Lemma value_string f ws t t' rest : forallb spacec ws = true → refs t = Some t' →
  read_value refs (S f) (Chars ws :: Tag (to_l "string") :: Chars t :: Tag (to_l ("/" ++ "string")) :: rest) = Some (PString (of_l t'), rest).
Proof. intros Hw Ht. cbn [read_value blanks]. rewrite Hw. cbn -[read_value read_dict read_array]. by rewrite Ht. Qed.
Lemma value_integer f ws t rest : forallb spacec ws = true →
  read_value refs (S f) (Chars ws :: Tag (to_l "integer") :: Chars t :: Tag (to_l ("/" ++ "integer")) :: rest) = Some (PInteger (of_l t), rest).
Proof. intros Hw. cbn [read_value blanks]. by rewrite Hw. Qed.
Lemma value_data f ws t rest : forallb spacec ws = true →
  read_value refs (S f) (Chars ws :: Tag (to_l "data") :: Chars t :: Tag (to_l ("/" ++ "data")) :: rest) = Some (PData (of_l t), rest).
Proof. intros Hw. cbn [read_value blanks]. by rewrite Hw. Qed.
Lemma value_false f ws t close rest : forallb spacec ws = true →
  read_value refs (S f) (Chars ws :: Tag (to_l "false/") :: Chars t :: Tag close :: rest) = Some (PFalse, Chars t :: Tag close :: rest).
Proof. intros Hw. cbn [read_value blanks]. by rewrite Hw. Qed.
Lemma value_dict f ws t close rest l rest' : forallb spacec ws = true → read_dict refs f (Chars t :: Tag close :: rest) = Some (l, rest') →
  read_value refs (S f) (Chars ws :: Tag (to_l "dict") :: Chars t :: Tag close :: rest) = Some (PDict l, rest').
Proof. intros Hw Hd. cbn [read_value blanks]. rewrite Hw. cbn -[read_value read_dict read_array]. by rewrite Hd. Qed.
Lemma value_array f ws t close rest l rest' : forallb spacec ws = true → read_array refs f (Chars t :: Tag close :: rest) = Some (l, rest') →
  read_value refs (S f) (Chars ws :: Tag (to_l "array") :: Chars t :: Tag close :: rest) = Some (PArray l, rest').
Proof. intros Hw Hd. cbn [read_value blanks]. rewrite Hw. cbn -[read_value read_dict read_array]. by rewrite Hd. Qed.
Lemma dict_entry f ws k v l rest rest' rest'' : forallb spacec ws = true → read_value refs f rest = Some (v, rest') →
  read_dict refs f rest' = Some (l, rest'') →
  read_dict refs (S f) (Chars ws :: Tag (to_l "key") :: Chars k :: Tag (to_l ("/" ++ "key")) :: rest) = Some ((of_l k, v) :: l, rest'').
Proof. intros Hw Hv Hd. cbn [read_dict blanks]. rewrite Hw. cbn -[read_value read_dict read_array]. rewrite Hv. cbn -[read_value read_dict read_array]. by rewrite Hd. Qed.
Lemma dict_end f ws rest : forallb spacec ws = true →
  read_dict refs (S f) (Chars ws :: Tag (to_l "/dict") :: rest) = Some ([], rest).
Proof. intros Hw. cbn [read_dict blanks]. by rewrite Hw. Qed.
Lemma array_item f ws tag rest v rest' l rest'' : forallb spacec ws = true → tag_is tag "/array" = false →
  read_value refs f (Tag tag :: rest) = Some (v, rest') → read_array refs f rest' = Some (l, rest'') →
  read_array refs (S f) (Chars ws :: Tag tag :: rest) = Some (v :: l, rest'').
Proof. intros Hw Ht Hv Hd. cbn [read_array blanks]. rewrite Hw. cbn [blanks]. rewrite Ht, Hv. cbn -[read_value read_dict read_array]. by rewrite Hd. Qed.
Lemma array_end f ws rest : forallb spacec ws = true →
  read_array refs (S f) (Chars ws :: Tag (to_l "/array") :: rest) = Some ([], rest).
Proof. intros Hw. cbn [read_array blanks]. by rewrite Hw. Qed.
(** In an array the blanks are already passed. *)
Lemma item_string f t t' rest : refs t = Some t' →
  read_value refs (S f) (Tag (to_l "string") :: Chars t :: Tag (to_l ("/" ++ "string")) :: rest) = Some (PString (of_l t'), rest).
Proof. intros Ht. cbn -[read_value read_dict read_array]. cbn [read_value blanks]. cbn -[read_value read_dict read_array]. by rewrite Ht. Qed.
Lemma read_document c1 t1 c2 t2 c3 t3 ts v e1 e2 :
  forallb spacec c1 = true → forallb spacec c2 = true → forallb spacec c3 = true → head t1 = Some "?"%char → head t2 = Some "!"%char →
  head t3 = Some "p"%char → HasPrefix (of_l t3) "plist " = true →
  read_value refs (6 + List.length ts) ts = Some (v, [Chars e1; Tag (to_l "/plist"); Chars e2]) →
  forallb spacec e1 = true → forallb spacec e2 = true →
  read_tokens refs (Chars c1 :: Tag t1 :: Chars c2 :: Tag t2 :: Chars c3 :: Tag t3 :: ts) = Some v.
Proof.
  intros H1 H2 H3 E1 E2 E3 Hp Hv He1 He2. destruct t1 as [|x1 t1]; [done|]. destruct t2 as [|x2 t2]; [done|]. destruct t3 as [|x3 t3]; [done|].
  simpl in E1, E2, E3. injection E1 as ->. injection E2 as ->. injection E3 as ->. unfold read_tokens. cbn [prolog].
  rewrite H1, H2, H3. rewrite Hp. change (List.length _) with (6 + List.length ts)%nat. rewrite Hv.
  cbn -[forallb]. rewrite He1. cbn -[forallb]. by rewrite He2.
Qed.
End Reads.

───

- [THE PROBLEM]:
Restate the entries. Match them exactly.

- [ANSWER FOR THIS EXERCISE]:
Lemma value_string f ws t t' rest : forallb spacec ws = true → refs t = Some t' →
  read_value refs (S f) (Chars ws :: Tag (to_l "string") :: Chars t :: Tag (to_l ("/" ++ "string")) :: rest) = Some (PString (of_l t'), rest).
Proof. intros Hw Ht. cbn [read_value blanks]. rewrite Hw. cbn -[read_value read_dict read_array]. by rewrite Ht. Qed.
Lemma value_integer f ws t rest : forallb spacec ws = true →
  read_value refs (S f) (Chars ws :: Tag (to_l "integer") :: Chars t :: Tag (to_l ("/" ++ "integer")) :: rest) = Some (PInteger (of_l t), rest).
Proof. intros Hw. cbn [read_value blanks]. by rewrite Hw. Qed.
Lemma value_data f ws t rest : forallb spacec ws = true →
  read_value refs (S f) (Chars ws :: Tag (to_l "data") :: Chars t :: Tag (to_l ("/" ++ "data")) :: rest) = Some (PData (of_l t), rest).
Proof. intros Hw. cbn [read_value blanks]. by rewrite Hw. Qed.
Lemma value_false f ws t close rest : forallb spacec ws = true →
  read_value refs (S f) (Chars ws :: Tag (to_l "false/") :: Chars t :: Tag close :: rest) = Some (PFalse, Chars t :: Tag close :: rest).
Proof. intros Hw. cbn [read_value blanks]. by rewrite Hw. Qed.
Lemma value_dict f ws t close rest l rest' : forallb spacec ws = true → read_dict refs f (Chars t :: Tag close :: rest) = Some (l, rest') →
  read_value refs (S f) (Chars ws :: Tag (to_l "dict") :: Chars t :: Tag close :: rest) = Some (PDict l, rest').
Proof. intros Hw Hd. cbn [read_value blanks]. rewrite Hw. cbn -[read_value read_dict read_array]. by rewrite Hd. Qed.
Lemma value_array f ws t close rest l rest' : forallb spacec ws = true → read_array refs f (Chars t :: Tag close :: rest) = Some (l, rest') →
  read_value refs (S f) (Chars ws :: Tag (to_l "array") :: Chars t :: Tag close :: rest) = Some (PArray l, rest').
Proof. intros Hw Hd. cbn [read_value blanks]. rewrite Hw. cbn -[read_value read_dict read_array]. by rewrite Hd. Qed.
Lemma dict_entry f ws k v l rest rest' rest'' : forallb spacec ws = true → read_value refs f rest = Some (v, rest') →
  read_dict refs f rest' = Some (l, rest'') →
  read_dict refs (S f) (Chars ws :: Tag (to_l "key") :: Chars k :: Tag (to_l ("/" ++ "key")) :: rest) = Some ((of_l k, v) :: l, rest'').
Proof. intros Hw Hv Hd. cbn [read_dict blanks]. rewrite Hw. cbn -[read_value read_dict read_array]. rewrite Hv. cbn -[read_value read_dict read_array]. by rewrite Hd. Qed.
Lemma dict_end f ws rest : forallb spacec ws = true →
  read_dict refs (S f) (Chars ws :: Tag (to_l "/dict") :: rest) = Some ([], rest).
Proof. intros Hw. cbn [read_dict blanks]. by rewrite Hw. Qed.
Lemma array_item f ws tag rest v rest' l rest'' : forallb spacec ws = true → tag_is tag "/array" = false →
  read_value refs f (Tag tag :: rest) = Some (v, rest') → read_array refs f rest' = Some (l, rest'') →
  read_array refs (S f) (Chars ws :: Tag tag :: rest) = Some (v :: l, rest'').
Proof. intros Hw Ht Hv Hd. cbn [read_array blanks]. rewrite Hw. cbn [blanks]. rewrite Ht, Hv. cbn -[read_value read_dict read_array]. by rewrite Hd. Qed.
Lemma array_end f ws rest : forallb spacec ws = true →
  read_array refs (S f) (Chars ws :: Tag (to_l "/array") :: rest) = Some ([], rest).
Proof. intros Hw. cbn [read_array blanks]. by rewrite Hw. Qed.
(** In an array the blanks are already passed. *)
Lemma item_string f t t' rest : refs t = Some t' →
  read_value refs (S f) (Tag (to_l "string") :: Chars t :: Tag (to_l ("/" ++ "string")) :: rest) = Some (PString (of_l t'), rest).
Proof. intros Ht. cbn -[read_value read_dict read_array]. cbn [read_value blanks]. cbn -[read_value read_dict read_array]. by rewrite Ht. Qed.
Lemma read_document c1 t1 c2 t2 c3 t3 ts v e1 e2 :
  forallb spacec c1 = true → forallb spacec c2 = true → forallb spacec c3 = true → head t1 = Some "?"%char → head t2 = Some "!"%char →
  head t3 = Some "p"%char → HasPrefix (of_l t3) "plist " = true →
  read_value refs (6 + List.length ts) ts = Some (v, [Chars e1; Tag (to_l "/plist"); Chars e2]) →
  forallb spacec e1 = true → forallb spacec e2 = true →
  read_tokens refs (Chars c1 :: Tag t1 :: Chars c2 :: Tag t2 :: Chars c3 :: Tag t3 :: ts) = Some v.
Proof.
  intros H1 H2 H3 E1 E2 E3 Hp Hv He1 He2. destruct t1 as [|x1 t1]; [done|]. destruct t2 as [|x2 t2]; [done|]. destruct t3 as [|x3 t3]; [done|].
  simpl in E1, E2, E3. injection E1 as ->. injection E2 as ->. injection E3 as ->. unfold read_tokens. cbn [prolog].
  rewrite H1, H2, H3. rewrite Hp. change (List.length _) with (6 + List.length ts)%nat. rewrite Hv.
  cbn -[forallb]. rewrite He1. cbn -[forallb]. by rewrite He2.
Qed.
End Reads.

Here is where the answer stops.